『まんがタイム』2025年10月号、発売されました。表紙は『ローカル女子の遠吠え』。みかん狩りをするりん子です。みかんというと静岡。静岡というとみかん。まさに静岡を愛するこの漫画にふさわしいチョイスでした。『遠恋カノジョとおとなり上司!』はブドウですね。『ニセアイホンアイ』はカゴいっぱいのリンゴであります。そして新連載の『わさんぼん2』は、涼しげなガラスの皿に載せた和菓子。これは柑橘をかたどったものでしょうか。目にもきれいな一品です。
今月は新連載が1本です。
『わさんぼん2』
和菓子の世界にも甲子園があるのですか。高校生のための和菓子の大会。高校ごとに製菓の技術、さらにはプレゼンでもってそのコンセプトを競いあう。そうした静かでいて熱い戦いの場に身を投じようとする中学生の女の子、きーちゃんが主人公なのですね。
友達のみーくんと一緒に和菓子甲子園の観覧にいったきーちゃん。刻軸高校のシロちゃんを応援するのですが、どの高校の菓子もよくできている。すっかり魅了されているというのですね。
今年はきーちゃんは中学3年生。来年は高校生になって、出場資格を得る? ということは、いよいよこの子たちの製菓の世界がはじまる、広がろうというのでしょうね。
『腹割るウチらの秘密ごと!』
一心不乱にトレーニングに打ち込むおと。ナイトプールに誘いながら、その約束は本気じゃなかったの? ヒメコの気持ちを疑うあまり、トレーニングに没頭してしまっているのですね。
ふたり水着を買いにいくときも、おと、すっかり沈んじゃって、と思ったらこれ、誤解なのか。今日の日が楽しすぎて寝られなかった。でもって休日のヒメコが眩しすぎて見てられない! って、どんだけヒメコのこと好きなの!?
でも、おとのこの様子に、よっぽど怒らせちゃったんだと思っているヒメコ。

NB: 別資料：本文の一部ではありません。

(** X13. After a 402 the diagnostic line names the cause: the header
    line for an absent or empty header, the scheme line for a non-empty
    header without scheme word, the format line for a header with a
    scheme word but without both quoted values. *)
Theorem diagnostic_names_cause r env1 :
  transport c0 h env = (Returned r, env1) ->
  status_code r = 402%Z ->
  (In (EvPrint LogNoHeader) (w_trace run.2) <->
   headers_get r "WWW-Authenticate" = None \/
   headers_get r "WWW-Authenticate" = Some "") /\
  (In (EvPrint LogNoScheme) (w_trace run.2) <->
   exists a, headers_get r "WWW-Authenticate" = Some a /\ a <> "" /\ lacks_scheme a) /\
  (In (EvPrint LogInvalidFormat) (w_trace run.2) <->
   exists a, headers_get r "WWW-Authenticate" = Some a /\ ~ lacks_scheme a /\
             ~ (has_value "macaroon" a /\ has_value "invoice" a)).
Proof.
  intros Ht Hst.
  assert (Hempty : lacks_scheme "").
  { apply lacks_scheme_parse_inv. reflexivity. }
  destruct (request_path status_code headers_get transport
              method url args kwargs h env) as (res & w & -> & Hp).
  cbn [snd].
  destruct Hp as
    [e env1' Ht' | r' env1' Ht' Hst' | r' env1' Ht' Hst' Hg | r' env1' a line Ht' Hst' Hg Ha Hp
    | r' env1' a m i out' env2 e Ht' Hst' Hg Hp Hw He
    | r' env1' a m i p env2 h2 l2 out2 env3 Ht' Hst' Hg Hp Hw Hne Hs Ht2];
    rewrite Ht in Ht'; try discriminate Ht'; injection Ht' as <- <-;
    try contradiction; log_members.
  - (* no header *)
    split; [tauto|]. split.
    + split; [intros [H|[H|[]]]; discriminate H|].
      intros (a & Ha & Hne & _). destruct Hg as [Hg|Hg]; congruence.
    + split; [intros [H|[H|[]]]; discriminate H|].
      intros (a & Ha & Hl & _). destruct Hg as [Hg|Hg]; [congruence|].
      assert (a = "") by congruence. subst a. contradiction.
  - (* parse error *)
    destruct (parse_challenge_cases a) as (Hsch & Hi & _).
    split; [|split].
    + split.
      * intros [H|[H|[]]]; [discriminate H|]. injection H as ->.
        apply parse_challenge_line in Hp. destruct Hp; discriminate.
      * intros [Hn | Hn]; congruence.
    + split.
      * intros [H|[H|[]]]; [discriminate H|]. injection H as ->.
        exists a. split; [exact Hg|]. split; [exact Ha|]. apply Hsch, Hp.
      * intros (a' & Ha' & _ & Hl). assert (a' = a) by congruence. subst a'.
        apply Hsch in Hl. right. left. congruence.
    + split.
      * intros [H|[H|[]]]; [discriminate H|]. injection H as ->.
        exists a. split; [exact Hg|]. apply Hi, Hp.
      * intros (a' & Ha' & Hl). assert (a' = a) by congruence. subst a'.
        apply Hi in Hl. right. left. congruence.
  - (* payment failed *)
    destruct (parse_challenge_cases a) as (Hsch & Hi & _).
    split; [|split].
    + split.
      * intros [H|[H|[H|[H|[H|[]]]]]]; discriminate H.
      * intros [Hn | Hn]; [congruence|]. assert (a = "") by congruence. subst a. discriminate Hp.
    + split.
      * intros [H|[H|[H|[H|[H|[]]]]]]; discriminate H.
      * intros (a' & Ha' & _ & Hl). assert (a' = a) by congruence. subst a'.
        apply Hsch in Hl. congruence.
    + split.
      * intros [H|[H|[H|[H|[H|[]]]]]]; discriminate H.
      * intros (a' & Ha' & Hl). assert (a' = a) by congruence. subst a'.
        apply Hi in Hl. congruence.
  - (* retry *)
    destruct (parse_challenge_cases a) as (Hsch & Hi & _).
    split; [|split].
    + split.
      * intros [H|[H|[H|[H|[H|[H|[H|[]]]]]]]]; discriminate H.
      * intros [Hn | Hn]; [congruence|]. assert (a = "") by congruence. subst a. discriminate Hp.
    + split.
      * intros [H|[H|[H|[H|[H|[H|[H|[]]]]]]]]; discriminate H.
      * intros (a' & Ha' & _ & Hl). assert (a' = a) by congruence. subst a'.
        apply Hsch in Hl. congruence.
    + split.
      * intros [H|[H|[H|[H|[H|[H|[H|[]]]]]]]]; discriminate H.
      * intros (a' & Ha' & Hl). assert (a' = a) by congruence. subst a'.
        apply Hi in Hl. congruence.
Qed.

End Diagnostics.

(** *** The further properties at concrete runs *)

Section MoreRuns.

Import Mock.

Lemma parse_challenge_values_witness :
  (occurs "L402" standard_header \/ occurs "LSAT" standard_header) /\
  "M1" <> "" /\ quote_free "M1" = true /\
  occurs ("macaroon=" +:+ quoted "M1") standard_header /\
  "lnbc1" <> "" /\ quote_free "lnbc1" = true /\
  occurs ("invoice=" +:+ quoted "lnbc1") standard_header.
Proof.
  apply (parse_challenge_values standard_header "M1" "lnbc1"). reflexivity.
Defined.

Lemma parse_challenge_append_witness :
  parse_challenge (standard_header +:+ ", version=" +:+ quoted "0") = inr ("M1", "lnbc1").
Proof.
  apply (parse_challenge_append standard_header (", version=" +:+ quoted "0") "M1" "lnbc1").
  reflexivity.
Defined.

Lemma l402_token_injective_witness : "abc" = "abc" /\ "def" = "def".
Proof.
  apply (l402_token_injective "abc" "def" "abc" "def"); reflexivity.
Defined.

Lemma log_slices_witness :
  (exists rest, "lnbc1" = Py.take 10 "lnbc1" +:+ rest) /\
  String.length (Py.take 10 "lnbc1") = Nat.min 10 (String.length "lnbc1") /\
  suffix_of (Py.last 10 "lnbc1") "lnbc1" /\
  String.length (Py.last 10 "lnbc1") = Nat.min 10 (String.length "lnbc1") /\
  (String.length "lnbc1" <= 10 -> Py.take 10 "lnbc1" = "lnbc1" /\ Py.last 10 "lnbc1" = "lnbc1").
Proof.
  apply (log_slices 10 "lnbc1"). lia.
Defined.

Lemma payment_only_for_challenge_witness :
  exists r env1 a macaroon,
    transport (first_call "GET" demo_url [] no_kwargs) []
      (wallet_pays "P1" [Returned (challenge standard_header); Returned ok])
    = (Returned r, env1) /\
    status_code r = 402%Z /\
    headers_get r "WWW-Authenticate" = Some a /\
    parse_challenge a = inr (macaroon, "lnbc1") /\
    "lnbc1" <> "" /\
    occurs ("invoice=" +:+ quoted "lnbc1") a.
Proof.
  apply (@payment_only_for_challenge _ _ _ _
           status_code headers_get transport wallet
           "GET" demo_url [] no_kwargs []
           (wallet_pays "P1" [Returned (challenge standard_header); Returned ok])
           "lnbc1" (Returned (Some "P1"))).
  do 3 right. left. reflexivity.
Defined.

(** Scenario C: the invoice is not quoted. *)
Lemma diagnostic_names_cause_witness :
  let a := "L402 macaroon=" +:+ quoted "M1" +:+ ", invoice=lnbc1" in
  let run := call "GET" demo_url [] no_kwargs [] (wallet_pays "P1" [Returned (challenge a)]) in
  (In (EvPrint LogNoHeader) (w_trace run.2) <->
   headers_get (challenge a) "WWW-Authenticate" = None \/
   headers_get (challenge a) "WWW-Authenticate" = Some "") /\
  (In (EvPrint LogNoScheme) (w_trace run.2) <->
   exists a', headers_get (challenge a) "WWW-Authenticate" = Some a' /\ a' <> "" /\
              lacks_scheme a') /\
  (In (EvPrint LogInvalidFormat) (w_trace run.2) <->
   exists a', headers_get (challenge a) "WWW-Authenticate" = Some a' /\ ~ lacks_scheme a' /\
              ~ (has_value "macaroon" a' /\ has_value "invoice" a')).
Proof.
  intros a.
  apply (@diagnostic_names_cause _ _ _ _
           status_code headers_get transport wallet
           "GET" demo_url [] no_kwargs [] (wallet_pays "P1" [Returned (challenge a)])
           (challenge a) (wallet_pays "P1" [])).
  - reflexivity.
  - reflexivity.
Defined.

なんとかしてエッグタルトの誤解をときたいと思うも、なかなかちゃんと話ができなくて、けれど、ふたり、一番いいタイミングでその真実を伝えあうことができたんじゃないでしょうか。
ヒメコも本気。エッグタルトは食べてないよって。おとも楽しみにしてるって、そのふたりの気持ちのつながる様に、ああ、なんと素敵なのでしょう。
その直前の、水着を試着したふたりが互いに見惚れるその場面もまたよかった。ああ、ほんとに目の前の相手に夢中なんだなって、そんなふたりの約束の果たされる日。ナイトプールのその日がくるのが楽しみです。
『跳べないウサギと神の島』
あるべきところになかった月兎開闢之書。それを探すレオとリンコ、ふたりの時間。夏期講習から戻ってくるレオを出迎えてくれるリンコの美しさ。そしてふたりの古文書探しの時間。図書館に、蔵にと、思いあたる場所をめぐっていくのですが、それが楽しいというリンコ。
しかしこうした日々を重ねるうちに、徐々に倦んできたのか、禁書探しに抵抗感じるようになってきたレオ。ええーっ、あんなに素敵なリンコとの時間のなにが不満なの!? でも、なにかが不安なのでしょうね。リンコへの不安か、禁書に対する不安か、あるいはまた違うなにか、たとえば見えない未来への変化とか。
そんな不安を抱えるレオのもとに、父から届いたメッセージ。レオに託したいものがある。指定された宅配ロッカーを開けると、そこにはレオの母の若かりし日のノート。そしてまさかの月兎開闢之書。
なぜ禁書がここに!? なぜ父がこれを!? 謎はさらに深まる夏の日。さあ、レオはこれをどうする? リンコには見せられない? 本当にどうする?